3D Net-like GO-d-Ti3C2Tx MXene Aerogels with Catalysis/Adsorption Dual Effects for High-Performance Lithium-Sulfur Batteries

High theoretical specific capacity and rich resources in nature make sulfur an ideal cathode material for lithium-metal batteries. However, the shuttle effect and sluggish reduction reaction kinetics of lithium polysulfides (LiPSs) seriously affect the performance of the batteries. Here, we report GO-d-Ti3C2Tx MXene aerogels with a novel three-dimensional (3D) reticular structure that served as sulfur host cathode materials for lithium-sulfur batteries (LiSBs), which benefits adsorption/catalytic conversion of LiPSs simultaneously.
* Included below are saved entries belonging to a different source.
(* ===== verification/QueryInfo.v ===== *)
(** * What a query asks its peers.

    [portalnet/src/find/query_info.rs]: the description that is filed with a query
    and the request it sends to a peer, in particular the log2 distances of a
    FINDNODES request.  Callback channels are named by numbers. *)

From S2P Require Import Prelude.
From S2P Require Import Distance.
From S2P Require Import ContentKey.
From S2P Require Import Query.
From S2P Require Import Wire.
From S2P Require Import QueryTrace.

(** [Key::log2_distance] of discv5. *)
Class Log2Lib (N : Type) `{K : KeyLib N} := { log2_distance : Key -> Key -> option Z }.

Class Log2LibOk (N : Type) `{L : Log2Lib N} : Prop := {
  log2_distance_range a b d : log2_distance a b = Some d -> 1 <= d <= 256
}.

Inductive QueryType `{CK : OverlayContentKey} :=
| QFindNode (target : bytes) (callback : option Z) (distances_to_request : Z)
| QFindContent (target : ContentKey) (callback : option Z).

Module QueryInfo.
Section Info.
Context `{CK : OverlayContentKey} `{E : EnrLib} `{L : Log2Lib bytes}.

Record t := mk {
  query_type : QueryType;
  untrusted_enrs : list Enr;
  trace : option QueryTrace.t;
}.

(** The body of the [while] loop of [findnode_log2distance]; [difference] and the
    distances are [u16]. *)
Definition log2_step (distance size difference : Z) (l : list Z) : list Z :=
  let l := if (distance + difference) mod 2 ^ 16 <=? 256
           then l ++ [(distance + difference) mod 2 ^ 16] else l in
  if Z.of_nat (length l) <? size
  then if difference <=? distance then l ++ [distance - difference] else l
  else l.

(** The loop; [None] when the fuel runs out. *)
Fixpoint log2_loop (fuel : nat) (distance size difference : Z) (l : list Z) : option (list Z) :=
  if Z.of_nat (length l) <? size then
    match fuel with
    | O => None
    | S fuel =>
        log2_loop fuel distance size ((difference + 1) mod 2 ^ 16) (log2_step distance size difference l)
    end
  else Some l.

(** [findnode_log2distance]: [Panic] for more than 127 distances (and if the loop
    did not end), [Ok None] for a node that is asked for itself. *)
Definition findnode_log2distance (target peer : bytes) (size : Z) : res Empty_set (option (list Z)) :=
  if 127 <? size then Panic
  else
    match log2_distance (into_key peer) (into_key target) with
    | None => Ok None
    | Some distance_u64 =>
        let distance := distance_u64 mod 2 ^ 16 in
        match log2_loop 256 distance size 1 [distance] with
        | Some l => Ok (Some (take (Z.to_nat size) l))
        | None => Panic
        end
    end.

Inductive error := RequestedNodeFindItself.

Definition rpc_request (self : t) (peer : bytes) : res error Request.t :=
  match query_type self with
  | QFindNode target _ distances_to_request =>
      match findnode_log2distance target peer distances_to_request with
      | Ok (Some distances) => Ok (Request.FindNodes {| distances := distances |})
      | Ok None => Err RequestedNodeFindItself
      | _ => Panic
      end
  | QFindContent target _ =>
      Ok (Request.FindContent {| content_key := key_to_bytes target |})
  end.

(** [TargetKey::key]. *)
Definition key (self : t) : Key :=
  match query_type self with
  | QFindNode target _ _ => into_key target
  | QFindContent target _ => into_key (content_id target)
  end.
End Info.

(** ** The distances that are requested *)

(** The reference: the distance itself, then alternately one more and one less, as far
    as they are distances (0 to 256). *)
Definition around (d k : Z) : list Z :=
  (if d + k <=? 256 then [d + k] else []) ++ (if k <=? d then [d - k] else []).

Definition around_from (d k : Z) (n : nat) : list Z := flat_map (around d) (seqZ k (Z.of_nat n)).

Definition adjacent (d : Z) : list Z := d :: around_from d 1 256.

(** One round of the loop is a prefix of one round of the reference. *)
Lemma log2_step_around d size k l rest :
  0 <= d <= 256 -> 1 <= k <= 256 -> Z.of_nat (length l) < size ->
  take (Z.to_nat size) (log2_step d size k l ++ rest)
    = take (Z.to_nat size) (l ++ around d k ++ rest)
    \/ take (Z.to_nat size) (log2_step d size k l) = take (Z.to_nat size) (l ++ around d k ++ rest)
       /\ size <= Z.of_nat (length (log2_step d size k l)).
Proof.
  intros Hd Hk Hl. unfold log2_step, around. rewrite Z.mod_small by lia.
  destruct (d + k <=? 256); simpl.
  - destruct (Z.ltb_spec (Z.of_nat (length (l ++ [d + k]))) size) as [Hlt|Hge].
    + left. destruct (k <=? d); by rewrite <- !app_assoc.
    + right. split; [|done]. rewrite (cons_middle (d + k) l ((if k <=? d then [d - k] else []) ++ rest)), app_assoc.
      symmetry. apply take_app_le. lia.
  - destruct (Z.ltb_spec (Z.of_nat (length l)) size); [|lia]. left.
    destruct (k <=? d); simpl; by rewrite <- ?app_assoc.
Qed.

Lemma around_from_S d k n : around_from d k (S n) = around d k ++ around_from d (k + 1) n.
Proof.
  unfold around_from. rewrite (seqZ_cons k) by lia. simpl. do 3 f_equal. lia.
Qed.

(** The loop yields the reference as far as it is asked for, if the reference is long
    enough. *)
Lemma log2_loop_around d size n k l :
  0 <= d <= 256 -> 1 <= k -> k + Z.of_nat n <= 257 -> 0 <= size ->
  size <= Z.of_nat (length (l ++ around_from d k n)) ->
  exists l', log2_loop n d size k l = Some l' /\
    take (Z.to_nat size) l' = take (Z.to_nat size) (l ++ around_from d k n)
    /\ size <= Z.of_nat (length l').
Proof.
  intros Hd. revert k l. induction n as [|n IH]; intros k l Hk Hkn Hs Hlen; cbn [log2_loop].
  { unfold around_from in *. simpl in *. rewrite app_nil_r in *.
    destruct (Z.ltb_spec (Z.of_nat (length l)) size); [lia|]. eauto. }
  destruct (Z.ltb_spec (Z.of_nat (length l)) size) as [Hlt|Hge].
  2: { exists l. split_and!; [done | by rewrite take_app_le by lia | done]. }
  rewrite (Z.mod_small (k + 1)) by lia. rewrite around_from_S in Hlen |- *.
  destruct (log2_step_around d size k l (around_from d (k + 1) n) Hd ltac:(lia) Hlt)
    as [Heq|[Heq Hfull]].
  - assert (Hlen' : size <= Z.of_nat (length (log2_step d size k l ++ around_from d (k + 1) n))).
    { apply (f_equal length) in Heq. rewrite !length_take in Heq. lia. }
    destruct (IH (k + 1) (log2_step d size k l) ltac:(lia) ltac:(lia) Hs Hlen') as (l' & -> & H1 & H2).
    exists l'. split_and!; [done | by rewrite H1 | done].
  - exists (log2_step d size k l). split_and!; [|done | done].
    destruct n; cbn [log2_loop]; (destruct (Z.ltb_spec (Z.of_nat (length (log2_step d size k l))) size);
      [lia | done]).
Qed.

(** [x] is at least as near to [d] as [y]. *)
Definition nearer (d x y : Z) : Prop := Z.abs (x - d) <= Z.abs (y - d).

Fixpoint nearer_sorted (d : Z) (l : list Z) : bool :=
  match l with
  | x :: (y :: _) as t => (Z.abs (x - d) <=? Z.abs (y - d)) && nearer_sorted d t
  | _ => true
  end.

Lemma nearer_sorted_ok d l : nearer_sorted d l = true -> StronglySorted (nearer d) l.
Proof.
  intros H. apply Sorted_StronglySorted; [intros x y z; unfold nearer; lia|].
  induction l as [|x l IH]; [constructor|]. destruct l as [|y l]; [repeat constructor|].
  simpl in H. b2p. constructor; [by apply IH|]. constructor. unfold nearer. lia.
Qed.

(** What the reference is, checked for every distance: all the distances 0 to 256,
    the nearer ones first. *)
Definition adjacent_ok (d : Z) : bool :=
  bool_decide (merge_sort Z.le (adjacent d) = seqZ 0 257) && nearer_sorted d (adjacent d).

Lemma adjacent_all_ok : forallb adjacent_ok (seqZ 1 256) = true.
Proof. vm_compute. reflexivity. Qed.

Lemma adjacent_spec d :
  1 <= d <= 256 -> adjacent d ≡ₚ seqZ 0 257 /\ StronglySorted (nearer d) (adjacent d).
Proof.
  intros Hd. pose proof adjacent_all_ok as H. rewrite forallb_forall in H.
  specialize (H d). unfold adjacent_ok in H. rewrite andb_true_iff in H.
  destruct H as [H1 H2]; [apply list_elem_of_In, elem_of_seqZ; lia|].
  apply bool_decide_eq_true in H1. split; [|by apply nearer_sorted_ok].
  rewrite <- H1. symmetry. apply merge_sort_Permutation.
Qed.

(** The distances of a FINDNODES request: for at most 127 of them, and a peer that
    is not the target, [findnode_log2distance] ends and returns exactly that many
    different distances between 0 and 256, the exact distance of the peer to the
    target first, and no distance it leaves out is nearer to that one than a distance
    it returns. *)
Theorem findnode_distances_spec `{L : Log2Lib bytes} `{!Log2LibOk bytes} target peer size d :
  1 <= size <= 127 -> log2_distance (into_key peer) (into_key target) = Some d ->
  exists l, findnode_log2distance target peer size = Ok (Some l)
    /\ Z.of_nat (length l) = size /\ head l = Some d /\ NoDup l
    /\ (forall x, x ∈ l -> 0 <= x <= 256)
    /\ StronglySorted (nearer d) l
    /\ (forall x y, 0 <= x <= 256 -> x ∉ l -> y ∈ l -> nearer d y x).
Proof.
  intros Hsize Hd. pose proof (log2_distance_range _ _ _ Hd) as Hr.
  destruct (adjacent_spec d Hr) as [Hperm Hsort].
  assert (Hlen : length (adjacent d) = 257%nat) by (by rewrite Hperm, length_seqZ).
  destruct (log2_loop_around d size 256 1 [d]) as (l & Hl & Ht & Hfull); [lia..| |].
  { change ([d] ++ around_from d 1 256) with (adjacent d). lia. }
  change ([d] ++ around_from d 1 256) with (adjacent d) in Ht.
  unfold findnode_log2distance. rewrite Hd. destruct (Z.ltb_spec 127 size); [lia|].
  rewrite Z.mod_small by lia. rewrite Hl, Ht.
  assert (Hnd : NoDup (adjacent d)) by (rewrite Hperm; apply NoDup_seqZ).
  pose proof (take_drop (Z.to_nat size) (adjacent d)) as Hsplit.
  assert (Hin : forall x, x ∈ adjacent d <-> 0 <= x <= 256)
    by (intros x; rewrite Hperm, elem_of_seqZ; lia).
  rewrite <- Hsplit in Hnd, Hsort, Hin. apply NoDup_app in Hnd as (Hnd & _ & _).
  eexists. split_and!; [done | rewrite length_take; lia | | done | | |].
  - unfold adjacent. destruct (Z.to_nat size) eqn:E; [lia | done].
  - intros x Hx. apply Hin, elem_of_app. by left.
  - by apply StronglySorted_app in Hsort as (_ & ? & _).
  - intros x y Hx Hxn Hy. apply StronglySorted_app in Hsort as (Hall & _ & _).
    apply Hin, elem_of_app in Hx as [?|Hx]; [done|]. by apply Hall.
Qed.
End QueryInfo.

(** ** Node ids in the XOR metric *)

#[global] Instance node_keys : KeyLib bytes := {|
  Key := bytes; into_key n := n; preimage k := k; key_distance := distance |}.

Lemma byte_xor_comm a b : byte_xor a b = byte_xor b a.
Proof. unfold byte_xor. by rewrite Z.lxor_comm. Qed.

#[global] Instance node_keys_ok : KeyLibOk bytes.
Proof.
  split; [done|]. intros a b. unfold key_distance, node_keys, distance. f_equal.
  apply map_ext. intros i. apply byte_xor_comm.
Qed.

#[global] Instance node_log2 : Log2Lib bytes := {| log2_distance a b := log2 (distance a b) |}.

Lemma distance_is_u256 a b : is_u256 (distance a b).
Proof.
  unfold distance. split; [apply be_to_Z_range|]. change U256_MOD with (256 ^ 32).
  eapply Z.lt_le_trans; [apply be_to_Z_range|]. apply Z.pow_le_mono_r; [lia|].
  rewrite length_map, length_seq. lia.
Qed.

#[global] Instance node_log2_ok : Log2LibOk bytes.
Proof. split. intros a b d H. by apply log2_Some in H as [? _]; [|apply distance_is_u256]. Qed.

Lemma findnode_distances_spec_witness :
  exists l, QueryInfo.findnode_log2distance (replicate 32 x00) (replicate 31 x00 ++ [x08]) 11 = Ok (Some l)
    /\ l = [4; 5; 3; 6; 2; 7; 1; 8; 0; 9; 10] /\ NoDup l.
Proof.
  destruct (QueryInfo.findnode_distances_spec (replicate 32 x00) (replicate 31 x00 ++ [x08]) 11 4)
    as (l & H1 & _ & _ & H2 & _).
  - lia.
  - vm_compute. reflexivity.
  - exists l. split; [exact H1|]. split; [|exact H2].
    vm_compute in H1. by injection H1 as <-.
Defined.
The dissolved LiPSs can be rapidly captured through chemisorption and then catalyzed into insoluble Li2S by low-coordinated-state Ti on the d-Ti3C2Tx MXene surface. The combination of adsorption and catalysis enormously improves the capacity and cycling performance of LiSBs. At an S mass loading of 1.5 mg cm(-2), the cell with the S@GM0.4 composite electrode achieves excellent cycling performance. The discharge specific capacity of 1039 mA h g(-1) (1.56 mA h cm(-2)) decays to 542.9 mA h g(-1) after 1000 cycles with a capacity fading rate of 0.048% per cycle at 0.5 C. Even at an S mass loading of 4.88 mg cm(-2), an areal capacity of 4.3 mA h cm(-2) can be achieved at 0.2 C.